$20M federal relief package 'just the start' of what's needed to aid merchants hit by protests, biz group says

Freedom Convoy trucks
Protests against vaccine mandates that closed downtown streets for weeks have dealt a severe economic blow to many local merchants, business advocates say. File photo

The head of a group that represents thousands of mainstreet Ottawa businesses says the $20 million in federal aid for downtown merchants who lost sales during three weeks of protests against vaccine mandates should be “just the start” of a more comprehensive relief package.  

Under the initiative announced last weekend, small businesses in the core will be able to apply for up to $10,000 to cover non-deferrable operational costs not covered by other federal programs. 

Invest Ottawa will be in charge of disbursing the grants, which are being funded by the Federal Economic Development Agency for Southern Ontario. Other local business organizations such as the Ottawa Board of Trade and the Ottawa Coalition of Business Improvement Areas will help run the program.

OCOBIA executive director Michelle Groulx said Tuesday that while the cash will come as welcome relief to hard-hit downtown businesses, it’s a drop in the bucket compared with the extensive losses many of them have sustained over the past month.

“It is understood by many of us that the expenses that (businesses) have incurred have been in some cases significantly higher than that,” Groulx told OBJ, adding the program is being designed as a “quick and easy way” to help merchants recoup lost sales.

Invest Ottawa vice-president of marketing and communications Sonya Shorey said the non-profit organization is still working with federal officials to iron out the details of the program.

IO to provide updates

She said the application process will be launched “in the coming weeks,” adding businesses will be invited to register to receive updates on Invest Ottawa’s homepage in the next few days.

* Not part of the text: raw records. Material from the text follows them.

Fixpoint scan (s : Stream) (st : Scan) : result SnapshotError Scan :=
  match s with
  | [] => Ok st
  | Err e :: _ => Err (fail_with (XmlDetail e))
  | Ok Eof :: _ => Ok st
  | Ok ev :: s' => st' ← step ev st; scan s' st'
  end.

(** The [snapshot] block; [None] is the panic of [strip_snapshot_suffix]. *)
Definition assemble (f : Fields) : option SnapshotInfo :=
  match snap_ts f, snap_build f with
  | Some ts, Some bn =>
      base ← match version f with Some v => strip_snapshot_suffix v | None => Some "" end;
      let tail := ts +:+ "-" +:+ pretty bn in
      let tv := if is_empty base then tail else base +:+ "-" +:+ tail in
      Some (mkInfo (Some (mkSnapshotMetadata tv ts bn (f_last_updated f))) (entries f))
  | _, _ => Some (mkInfo None (entries f))
  end.

Definition parse_snapshot_metadata (xml : string) : option (result SnapshotError SnapshotInfo) :=
  match scan (plain_tokens xml) (mkScan [] "" no_fields) with
  | Err e => Some (Err e)
  | Ok st => Ok <$> assemble (fields st)
  end.

(** ** Documents as trees *)

(** The content of the elements at a path, in document order. *)
Definition named (m : string) (n : Node) : option (list Node) :=
  match n with
  | Elem name _ kids => if decide (name = m) then Some kids else None
  | Content _ => None
  end.

Fixpoint at_path (ns : list string) (kids : list Node) : list (list Node) :=
  match ns with
  | [] => []
  | [m] => omap (named m) kids
  | m :: ns' => flat_map (at_path ns') (omap (named m) kids)
  end.

(** The text of an element after its last child element, trimmed. *)
Definition tail_text (t : string) (kids : list Node) : string :=
  foldl (fun t n => match n with Elem _ _ _ => "" | Content l => t +:+ default "" (leaf_text l) end) t kids.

“We will notify all subscribers when the application process is launched, and promote this program broadly to maximize uptake and impact on eligible companies,” Shorey said in an email to OBJ on Tuesday afternoon.

Groulx said the protests dealt yet another blow to mainstreet retailers that were already reeling from another round of shutdowns and other measures aimed at curbing the spread of COVID-19. 

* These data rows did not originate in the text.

Lemma Inv_empty : Inv ∅ [] empty_snapshot.
Proof.
  split; cbn.
  - intros c vs H. by rewrite lookup_empty in H.
  - intros c k t H. by rewrite lookup_empty in H.
  - intros c v H. rewrite lookup_empty in H. by apply not_elem_of_nil in H.
  - apply List.Forall_nil.
  - intros c v H. by apply not_elem_of_nil in H.
  - intros k. rewrite lookup_empty. split; [intros H; by apply not_elem_of_empty in H | intros [x H]; done].
  - intros c k es H. by rewrite lookup_empty in H.
Qed.

(** What the prefetch leaves. *)
Lemma root_declared : Forall declared (Pom.dependencies (Profile.pom root)).
Proof. apply list.Forall_forall. intros raw Hraw. by left. Qed.

(** The declarations of the root that count. *)
Definition root_counts (raw : Pom.RawDependency) : bool := negb (is_import_scope raw).

Lemma build_snapshot_ok fuel snap :
  build_snapshot fuel root = Some (Ok snap) ->
  (exists V, Inv V [] snap) /\
  edges_of (List.filter root_counts (Pom.dependencies (Profile.pom root))) (root_deps snap).
Proof.
  unfold build_snapshot. destruct (root_loop _ _) as [[queue s]|] eqn:Hl; [| done]. intros Hb.
  destruct (root_loop_ok _ _ _ _ _ _ Inv_empty root_declared Hl) as (HI & _ & edges & Hr & Heo).
  destruct (bfs_ok _ _ _ _ _ HI Hb) as [HV Hr']. split; [done |]. by rewrite Hr', Hr.
Qed.

(** ** Ranges are requirements *)

Section Ordered.
Context (ok : Version.Version -> Prop) `{RL : @RangeLaws R ok} (HO : orderly ok).

Definition bound_ok (b : VersionSpec.Bound Version.Version) : Prop :=
  match b with
  | VersionSpec.Unbounded => True
  | VersionSpec.Included v | VersionSpec.Excluded v => ok v
  end.

(** The versions a requirement names. *)
Definition spec_ok (spec : VersionSpec.VersionSpec) : Prop :=
  match spec with
  | VersionSpec.Soft t => ok (Version.parse t)
  | VersionSpec.Hard ivs =>
      Forall (fun iv => bound_ok (VersionSpec.lower iv) /\ bound_ok (VersionSpec.upper iv)) ivs
  | _ => True
  end.

(** Equal versions compare alike. *)
Lemma cmp_equal a b w : ok a -> ok b -> ok w -> Version.cmp a b = Eq -> Version.cmp a w = Version.cmp b w.
Proof.
  intros Ha Hb Hw E. pose proof (Version.cmp_antisym a b) as E'. rewrite E in E'.
  pose proof (o_trans _ HO a b w Ha Hb Hw) as H1. pose proof (o_trans _ HO b a w Hb Ha Hw) as H2.
  pose proof (o_trans _ HO w a b Hw Ha Hb) as H3. pose proof (o_trans _ HO w b a Hw Hb Ha) as H4.
  unfold Version.le in *. rewrite E in *. rewrite E' in *. cbn in *.
  rewrite (Version.cmp_antisym a w), (Version.cmp_antisym b w) in *.
  destruct (Version.cmp a w), (Version.cmp b w); cbn in *; naive_solver.
Qed.

Lemma cmp_equal_r a b w : ok a -> ok b -> ok w -> Version.cmp a b = Eq -> Version.cmp w a = Version.cmp w b.
Proof. intros. rewrite (Version.cmp_antisym a w), (Version.cmp_antisym b w). f_equal. by apply cmp_equal. Qed.

Lemma interval_over iv :
  bound_ok (VersionSpec.lower iv) -> bound_ok (VersionSpec.upper iv) -> over ok (interval_to_range iv).
Proof.
  destruct iv as [[|l|l] [|h|h]]; cbn; unfold interval_to_range; cbn; intros;
    try match goal with |- context [if ?b then _ else _] => destruct b end; repeat constructor; done.
Qed.

Lemma interval_range iv v :
  ok v -> bound_ok (VersionSpec.lower iv) -> bound_ok (VersionSpec.upper iv) ->
  contains (interval_to_range iv) v = VersionSpec.contains iv v.
Proof.
  destruct iv as [lo hi]. unfold interval_to_range, VersionSpec.contains. cbn. intros Hv Hl Hh.
  assert (Hlo : match lo with
      | VersionSpec.Included l => contains (higher_than l) v = Version.ge v l
      | VersionSpec.Excluded l => contains (strictly_higher_than l) v = Version.gt v l
      | _ => contains full v = true end).
  { destruct lo; cbn in Hl; [apply contains_full | by apply contains_higher | by apply contains_strictly_higher]. }
  assert (Hhi : match hi with
      | VersionSpec.Included h => contains (lower_than h) v = Version.le v h
      | VersionSpec.Excluded h => contains (strictly_lower_than h) v = Version.lt v h
      | _ => contains full v = true end).
  { destruct hi; cbn in Hh; [apply contains_full | by apply contains_lower | by apply contains_strictly_lower]. }
  destruct lo as [|l|l], hi as [|h|h]; cbn in Hl, Hh;
    try (rewrite contains_intersection by (done || by constructor); by rewrite ?Hlo, ?Hhi).
  destruct (Version.eq l h) eqn:E.
  - rewrite contains_singleton by done. unfold Version.ge, Version.le.
    rewrite <- (cmp_equal_r l h v) by (done || by apply (o_eq _ HO)). by destruct (Version.cmp v l).
  - rewrite contains_intersection by (done || by constructor). by rewrite Hlo, Hhi.
Qed.

Lemma spec_range spec v : ok v -> spec_ok spec -> contains (spec_to_range spec) v = VersionSpec.satisfies spec v.
Proof.
  intros Hv. destruct spec as [t|ivs| |]; cbn; intros Hs; try apply contains_full.
  assert (H : forall acc, over ok acc ->
    contains (foldl (fun acc iv => union acc (interval_to_range iv)) acc ivs) v
    = contains acc v || existsb (fun i => VersionSpec.contains i v) ivs).
  { induction Hs as [|iv ivs [Hl Hh] _ IH]; intros acc Ha; cbn; [by rewrite orb_false_r |].
    pose proof (interval_over iv Hl Hh) as Hi.
    rewrite IH by by constructor. rewrite contains_union by done. rewrite interval_range by done.
    by rewrite orb_assoc. }
  rewrite H by constructor. by rewrite contains_empty.
Qed.

(** A requirement does not tell two spellings of a version apart. *)
Lemma satisfies_equal spec u v :
  ok u -> ok v -> spec_ok spec -> Version.eq u v = true ->
  VersionSpec.satisfies spec u = VersionSpec.satisfies spec v.
Proof.
  intros Hu Hv Hs E. apply (o_eq _ HO) in E; [|done..]. destruct spec as [t|ivs| |]; cbn; try done.
  induction Hs as [|iv ivs [Hl Hh] _ IH]; cbn; [done |]. rewrite IH. f_equal.
  unfold VersionSpec.contains, Version.ge, Version.gt, Version.le, Version.lt.
  destruct (VersionSpec.lower iv) as [|l|l], (VersionSpec.upper iv) as [|h|h]; cbn in Hl, Hh;
    rewrite ?(cmp_equal u v l) by done; rewrite ?(cmp_equal u v h) by done; done.
Qed.

(** The versions that the repository lists and the declarations name. *)
Definition sane : Prop :=
  (forall c t, listed c t -> ok (Version.parse t))
  /\ forall raw c spec, declared raw -> edge_of raw = Some (c, spec) -> spec_ok spec.

End Ordered.

(** ** The solver *)

Section Solver.
Context `{PG : @PubGrub R}.

(** An edge of the snapshot. *)
Definition recorded (snap : Snapshot) (e : SnapshotEdge) : Prop :=
  e ∈ root_deps snap \/ exists k edges, dependencies snap !! k = Some edges /\ e ∈ edges.

Lemma find_some {A} (f : A -> bool) l x : List.find f l = Some x -> x ∈ l /\ f x = true.
Proof. intros [H1 H2]%List.find_some. by rewrite list_elem_of_In. Qed.

Lemma get_dependencies_real snap c v edges :
  dependencies snap !! key c v = Some edges ->
  get_dependencies snap (Real c) v = Available (collect edges).
Proof.
  intros H. exact (f_equal (fun o => match o with
    | Some edges => Available (collect edges)
    | None => Unavailable ("no POM in snapshot for " +:+ Coords.display c +:+ ":" +:+ Version.original v)
    end) H).
Qed.

(** What the snapshot holds of the repository: the edges of the root are the
    requirements of its declarations, and those of a version are the
    requirements of the declarations of its POM that count. *)
Definition faithful (snap : Snapshot) : Prop :=
  edges_of (List.filter root_counts (Pom.dependencies (Profile.pom root))) (root_deps snap)
  /\ forall c k edges, dependencies snap !! (c, k) = Some edges ->
       exists t pom o, k = Version.canonical (Version.parse t) /\ listed c t
         /\ Source.fetch_pom c t = Ok (pom, o)
         /\ edges_of (List.filter counts (Pom.dependencies pom)) edges.

Lemma recorded_covered V snap c e : Inv V [] snap -> recorded snap (Real c, e) -> covered V [] snap c e.
Proof.
  intros HI He. assert (edge_covered V [] snap (Real c, e)) as (c' & [= <-] & H); [| done].
  destruct He as [He|([c' k] & edges & Hk & He)].
  - pose proof (i_root _ _ _ HI) as H. rewrite list.Forall_forall in H. by apply H.
  - destruct (i_deps _ _ _ HI _ _ _ Hk) as [H _]. rewrite list.Forall_forall in H. by apply H.
Qed.

(** C7. What the solver sees is complete.  When the prefetch succeeds, the
    edges it recorded are, one for one and in order, the requirements of the
    declarations of the root (imports apart) and of the POMs it fetched (their
    compile and runtime declarations that are not optional); and whenever the
    solver narrows an edge to a smaller range and asks for a version, the
    version it gets lies in that range, is listed by the repository (in the
    same canonical form), and has its POM in the snapshot: the answer to the
    next question is never [Unavailable], so a reported conflict is a conflict
    of requirements.  Of the library's ranges only that the full one holds
    every version is assumed. *)
Theorem solver_view fuel snap :
  build_snapshot fuel root = Some (Ok snap) ->
  faithful snap
  /\ forall c e r v, recorded snap (Real c, e) ->
       (forall u, contains r u = true -> contains e u = true) ->
       choose_version snap (Real c) r = Some v ->
       contains r v = true
       /\ (exists t, Version.canonical (Version.parse t) = Version.canonical v /\ listed c t)
       /\ exists constraints, get_dependencies snap (Real c) v = Available constraints.
Proof.
  intros Hb. destruct (build_snapshot_ok _ _ Hb) as [[V HI] Hroot]. split.
  { split; [done |]. intros c k edges Hk. destruct (i_deps _ _ _ HI _ _ _ Hk) as (_ & t & pom & o & Ht & Hf & He).
    destruct (i_strings _ _ _ HI _ _ _ Ht) as [Hc Hl]. by exists t, pom, o. }
  intros c e r v He Hsub Hch. apply (recorded_covered V) in He as Hcov; [|done].
  assert (Hdone : forall k, pending V [] k -> is_Some (dependencies snap !! k)).
  { intros k [H|(? & ? & H & _)]; [by apply (i_visited _ _ _ HI) | by apply not_elem_of_nil in H]. }
  assert (Hget : forall u, Version.canonical u = Version.canonical v -> is_Some (dependencies snap !! key c u) ->
    exists constraints, get_dependencies snap (Real c) v = Available constraints).
  { intros u Hu [edges Hk]. exists (collect edges). apply get_dependencies_real.
    by replace (key c v) with (key c u) by (unfold key; by rewrite Hu). }
  destruct Hcov as (vs & Hvs & Hcov). unfold choose_version in Hch.
  destruct (List.find _ (default _ _)) as [p|] eqn:Hp.
  - injection Hch as ->. apply find_some in Hp as [Hin Hc]. split; [done |].
    destruct (i_prefs _ _ _ HI c v Hin) as (_ & vs' & u & Hvs' & Hu & Heq & Hall).
    destruct (i_versions _ _ _ HI c vs' Hvs' u Hu) as [(t & -> & Ht) _].
    split; [by exists t |]. apply (Hget (Version.parse t)); [done |]. by apply Hdone, Hall.
  - rewrite Hvs in Hch. apply find_some in Hch as [Hin Hc]. split; [done |].
    rewrite list_elem_of_In, <- in_rev, <- list_elem_of_In in Hin.
    destruct (i_versions _ _ _ HI c vs Hvs v Hin) as [(t & -> & Ht) _].
    split; [by exists t |]. apply (Hget (Version.parse t)); [done |]. by apply Hdone, Hcov, Hsub.
Qed.

(** What pubgrub documents of a solution: one version for each package, the
    root among them, and the dependencies of every package met. *)
Definition solution (choose : StrictPackage -> Range -> option Version.Version)
    (deps : StrictPackage -> Version.Version -> Dependencies)
    (sel : list (StrictPackage * Version.Version)) : Prop :=
  NoDup sel.*1 /\ (Root, root_version) ∈ sel /\
  forall p v, (p, v) ∈ sel ->
    (p = Root \/ exists r, choose p r = Some v) /\
    exists cs, deps p v = Available cs /\
      forall q r, (q, r) ∈ cs -> exists u, (q, u) ∈ sel /\ contains r u = true.

Class PubGrubLaws : Prop := {
  resolve_solves : forall choose deps sel,
    resolve choose deps Root root_version = Ok sel -> solution choose deps sel;
  collect_keeps : forall l p r, (p, r) ∈ l -> (forall r', (p, r') ∈ l -> r' = r) -> (p, r) ∈ collect l
}.

Context `{PL : PubGrubLaws}.

Lemma resolved_map_lookup snap sel m c v :
  NoDup sel.*1 -> (Real c, v) ∈ sel ->
  foldl (add_selected snap) m sel !! c
  = Some (resolved_entry snap c v).
Proof.
  revert m. induction sel as [|[p u] sel IH] using rev_ind; intros m Hnd Hin.
  { by apply not_elem_of_nil in Hin. }
  rewrite foldl_app. cbn [foldl]. unfold add_selected at 1. cbn [fst snd]. rewrite fmap_app in Hnd. apply list.NoDup_app in Hnd as (Hnd & Hdis & _).
  apply elem_of_app in Hin as [Hin|[= <- <-]%list_elem_of_singleton]; [| by rewrite lookup_insert_eq].
  destruct p as [|c']; [by apply IH |]. rewrite lookup_insert_ne; [by apply IH |].
  intros ->. apply (Hdis (Real c)); [| by apply list_elem_of_singleton].
  apply list_elem_of_fmap. by exists (Real c, v).
Qed.

Lemma resolved_map_inv snap sel m c d :
  foldl (add_selected snap) m sel !! c
  = Some d -> m !! c = Some d \/ exists v, (Real c, v) ∈ sel /\ d = resolved_entry snap c v.
Proof.
  induction sel as [|[p u] sel IH] using rev_ind; [by left |]. rewrite foldl_app. cbn [foldl]. unfold add_selected at 1. cbn [fst snd].
  assert (Hmono : (exists v, (Real c, v) ∈ sel /\ d = resolved_entry snap c v) ->
    exists v, (Real c, v) ∈ sel ++ [(p, u)] /\ d = resolved_entry snap c v).
  { intros (v & H & E). exists v. split; [| done]. apply elem_of_app. by left. }
  destruct p as [|c']; [intros [H|H]%IH; auto |].
  intros [[-> <-]|[_ H]]%lookup_insert_Some; [| apply IH in H as [H|H]; auto].
  right. exists u. split; [| done]. apply elem_of_app. right. by apply list_elem_of_singleton.
Qed.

Her organization’s survey of more than 200 merchants a few days into the demonstrations found that three-quarters of them had lost revenues, with just over half of those businesses saying they would not be able to recover their losses.

"There’s a lot of catchup to do. This is just the start."

“There’s a lot of catchup to do,” Groulx said. “We’re hoping that (the federal grant program) is a step in the right direction. This is just the start.”

Groulx called on all three levels of government to step up and support affected merchants. She said she’s heartened to see that city council is bringing forward a package of potential relief measures at Wednesday’s meeting that includes a targeted property tax deferral program for retailers and restaurants in the protest zone, funding to help BIAs in affected areas market their neighbourhoods, free parking for a month in the affected zones and an expansion of free transit service to include all routes that bring customers to and from the affected regions.

“I’m happy to see that council is acknowledging that things need to be done and that there’s an investment that needs to be made into the downtown core,” Groulx said.

Still, she said many landlords and merchants are hoping to see more robust measures such as property tax cuts or rebates as well as an extension of grants and other relief programs.

“This is definitely an all-hands-on-deck need for urgent funds and any kind of support,” Groulx said. “We’re looking for it all.”